Si nos vamos a la salud, tenemos el mismo panorama. Un artículo publicado en Molecular
Medicine Today sobre la comercialización de la genética humana pone el dedo en la llaga
al señalar la gran importancia que está adquiriendo la investigación genética médica
en el sector privado. El problema es que tiene un alto coste que tiene que pagar el
usuario de los productos o de la tecnología obtenida. Si, según se dice en el mismo
número de la revista, el ministerio de Sanidad de Sudáfrica ha abandonado el programa
para administrar AZT a las embarazadas seropositivas por falta de fondos, ¿cómo se puede
tratar el sida en otros lugares de mayor incidencia y más bajas posibilidades
económicas? ¿No van a ser los países ricos cada vez más sanos y los pobres cada vez
más enfermos?
Recientemente hemos podido leer en la prensa una denuncia sobre la falta de interés
que al parecer muestran las compañías farmacéuticas por la vacuna contra el sida. Es
una postura comprensible, teniendo en cuenta el gasto que supone la aplicación de la
triple terapia. Pero ¿están supliendo esa falta de interés los organismos públicos?
¿Se puede conseguir algo dentro de un contexto a nivel nacional e internacional donde se
prima la investigación privada frente a la pública (o dicho de otro modo, la
investigación privada con fondos públicos?). Quizá esto suene algo exagerado, pero
corresponde a la realidad: la UE sólo subvenciona proyectos de investigación si
participan empresas interesadas en la comercialización de los posibles resultados
obtenidos.
La investigación es cara. La introducción de un nuevo producto farmacéutico puede
haber supuesto la inversión de varios miles de millones de pesetas. En principio parece
una carga difícil de soportar con financiación pública. Sin embargo, se olvida que,
indirectamente y en su mayor parte, se está subvencionando a través de la medicina
socializada. El valor intrínseco de una dosis de interferón o de un anticuerpo
monoclonal para diagnóstico es relativamente bajo, pero el valor añadido es muy alto,
como consecuencia de los gastos invertidos en investigación, los ensayos clínicos, los
fracasos y retrasos, la corta vida del disfrute de una patente en la que hay que recuperar
el capital invertido, y los beneficios de ese capital.
¿Cómo podría lograrse que los avances en agricultura, sanidad y medio ambiente
llegaran a todos?

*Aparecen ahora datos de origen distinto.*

(** [estimateHessian(elem_Xpts, elem_vals, elem_derivs, &val, g, H)]:
    the outputs the routine may return, for the arrays [LAPACKdgelss]
    may leave behind. *)
Definition estimateHessian (elem_Xpts elem_vals elem_derivs : list Q)
  (out : Q * (Q * Q * Q) * list Q) : Prop :=
  exists rhs', LAPACKdgelss 32 20 1 (hess_A elem_Xpts) (hess_rhs elem_vals elem_derivs) rhs' /\
               out = hess_out rhs'.

(** ** The curvature of a level set ([evalCurvature], [evalCurvDeriv]) *)

(** The three transcendental functions of [math.h] the routines call. *)
Record Transc := mkTransc { tsqrt : Q -> Q; texp : Q -> Q; tlog : Q -> Q }.

(** What the curvature routines use beyond the ring operations:
    division, [sqrt], [exp], [log], [fabs], [a > b] and [a != 0.0]. *)
Class CurvOps (K : Type) := {
  cdiv : K -> K -> K;
  csqrt : K -> K;
  cexp : K -> K;
  clog : K -> K;
  cfabs : K -> K;
  cgt : K -> K -> bool;
  cnz : K -> bool
}.

(** The code's scalars. *)
Definition Q_CurvOps (T : Transc) : CurvOps Q := {|
  cdiv := Qdiv; csqrt := tsqrt T; cexp := texp T; clog := tlog T; cfabs := Qabs;
  cgt := fun a b => if Qlt_le_dec b a then true else false;
  cnz := fun a => negb (Qeq_bool a 0) |}.
(** [digCavity(u, v, w)] on the sorted PSLG array and the points. *)
Fixpoint digCavity (pslg : list (Z * Z)) (pts : list Q) (fuel : nat) (m : mesh) (u v w : Z)
  : option mesh :=
  match fuel with
  | O => None
  | S f =>
      if PSLG.edgeInPSLG pslg w v then Some (add_tri m u v w)
      else match completeMe hash m w v with
           | Some t =>
               match tri_store m !! t with
               | Some tri =>
                   let x := third tri w v in
                   if negb (Qle_bool (inCircle pts u v w x) 0) then
                     match digCavity pslg pts f (deleteTriangle hash m tri).1 u v x with
                     | Some m2 => digCavity pslg pts f m2 u x w
                     | None => None
                     end
                   else Some (add_tri m u v w)
               | None => None
               end
           | None => Some (add_tri m u v w)
           end
  end.

(** [tri->tag = tag] on the triangle of list node [t]. *)
Definition set_tag (m : mesh) (t : nat) (tag : Z) : mesh :=
  match tri_store m !! t with
  | Some tr =>
      mkMesh (tri_list m) (<[t := mkTri (tu tr) (tv tr) (tw tr) tag (tstatus tr)]> (tri_store m))
             (tri_fresh m) (pts_to_tris m) (num_triangles m) (buckets m) (num_hash_nodes m)
  | None => m
  end.

(** [setTriangleTags(tag)]: every triangle of the list. *)
Definition setTriangleTags (m : mesh) (tag : Z) : mesh :=
  fold_left (fun m t => set_tag m t tag) (tri_list m) m.

(** [UINT_MAX] *)
Definition UINT_MAX : Z := 2 ^ 32 - 1.
(** * du-recall: ingestion, enrichment and graph mapping, verified against the code

  A shallow embedding of

  - [src/handlers/file_handlers.py] (handlers, [validate], handler factory),
  - [src/pipeline/flow.py] (the four Prefect tasks and the mock classifier),
  - [src/handlers/rdf_storage.py] ([convert_to_rdf]),

  followed by the properties of the specification that concern them.
  [data_pipeline_flow] and [store_rdf_triples] are left out: what they do rests
  on Prefect's task runner and on rdflib's Turtle serialiser, not on code of
  the repository.  The stages are modelled as the tasks Prefect makes of them.

  Python values are an inductive type, a [dict] with string keys is a
  [gmap string value], a [list] is a [list].  Python floats are IEEE 754
  binary64 numbers, taken from the kernel's specification of floating point
  ([spec_float] at precision 53 and maximal exponent 1024), so that float
  arithmetic computes inside Rocq exactly as it does in CPython.  Exceptions
  are results of a sum type; [np.random] is a generator state that is threaded
  through the code; [time.sleep] and [print] have no effect on any value
  and are left out, except for the one [print] whose argument can raise. *)

From Stdlib Require Import ZArith Ascii String SpecFloat Lia.
From stdpp Require Import gmap strings list fin_maps pretty.

Local Open Scope Z_scope.
Local Open Scope string_scope.

(** ** Python values *)

Module Py.

(** binary64 arithmetic *)
Definition prec : Z := 53.
Definition emax : Z := 1024.

Definition float_of_int (n : Z) : spec_float := binary_normalize prec emax n 0 false.
Definition fadd : spec_float → spec_float → spec_float := SFadd prec emax.
Definition fmul : spec_float → spec_float → spec_float := SFmul prec emax.
Definition fdiv : spec_float → spec_float → spec_float := SFdiv prec emax.
Definition flt : spec_float → spec_float → bool := SFltb.
Definition fle : spec_float → spec_float → bool := SFleb.

Definition nan : spec_float := S754_nan.

(** A scalar as it occurs in a record: [None], [bool], [int], [float], [str].
    The characters of a [string] stand for the code points of the [str]. *)
Inductive value : Type :=
| VNone
| VBool (b : bool)
| VInt (n : Z)
| VFloat (x : spec_float)
| VStr (s : string).

#[global] Instance spec_float_eq_dec : EqDecision spec_float.
Proof. solve_decision. Defined.

#[global] Instance value_eq_dec : EqDecision value.
Proof. solve_decision. Defined.

#[global] Instance value_inhabited : Inhabited value := populate VNone.

(** [bool(v)]: the truth value Python gives [v] in [if v], [not v], [a and b].
    A float is false only when it equals zero, so NaN is true. *)
Definition truthy (v : value) : bool :=
  match v with
  | VNone => false
  | VBool b => b
  | VInt n => negb (Z.eqb n 0)
  | VFloat x => negb (SFeqb x (float_of_int 0))
  | VStr s => negb (String.eqb s "")
  end.

(** [v == 'lit']: only a [str] with the same characters equals a [str]. *)
Definition eq_str (v : value) (lit : string) : bool :=
  match v with
  | VStr s => String.eqb s lit
  | _ => false
  end.

(** [min(a, b)] on floats: the first argument unless the second is smaller. *)
Definition min (a b : spec_float) : spec_float := if flt b a then b else a.

(** [d.get(k, default)] *)
Definition get (d : gmap string value) (k : string) (default : value) : value :=
  match d !! k with
  | Some v => v
  | None => default
  end.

Es una pregunta de difícil contestación. ¿A través de la
beneficencia? ¿A través de subvenciones? ¿O con nuevas ideas sobre la distribución de
los fondos que los países desarrollados dedican o deberían dedicar a la investigación?
Para el aprovechamiento global de las nuevas tecnologías es imprescindible la
participación del sector público. Habría que pensar si, al menos en la investigación
en los campos mencionados, no convendría dejar a un lado la rentabilidad económica de la
inversión pública, aparte de hacer un esfuerzo general para incrementarla
significativamente.
José Olivares Pascual es profesor de investigación del CSIC en la
Estación Experimental del Zaidín (Granada).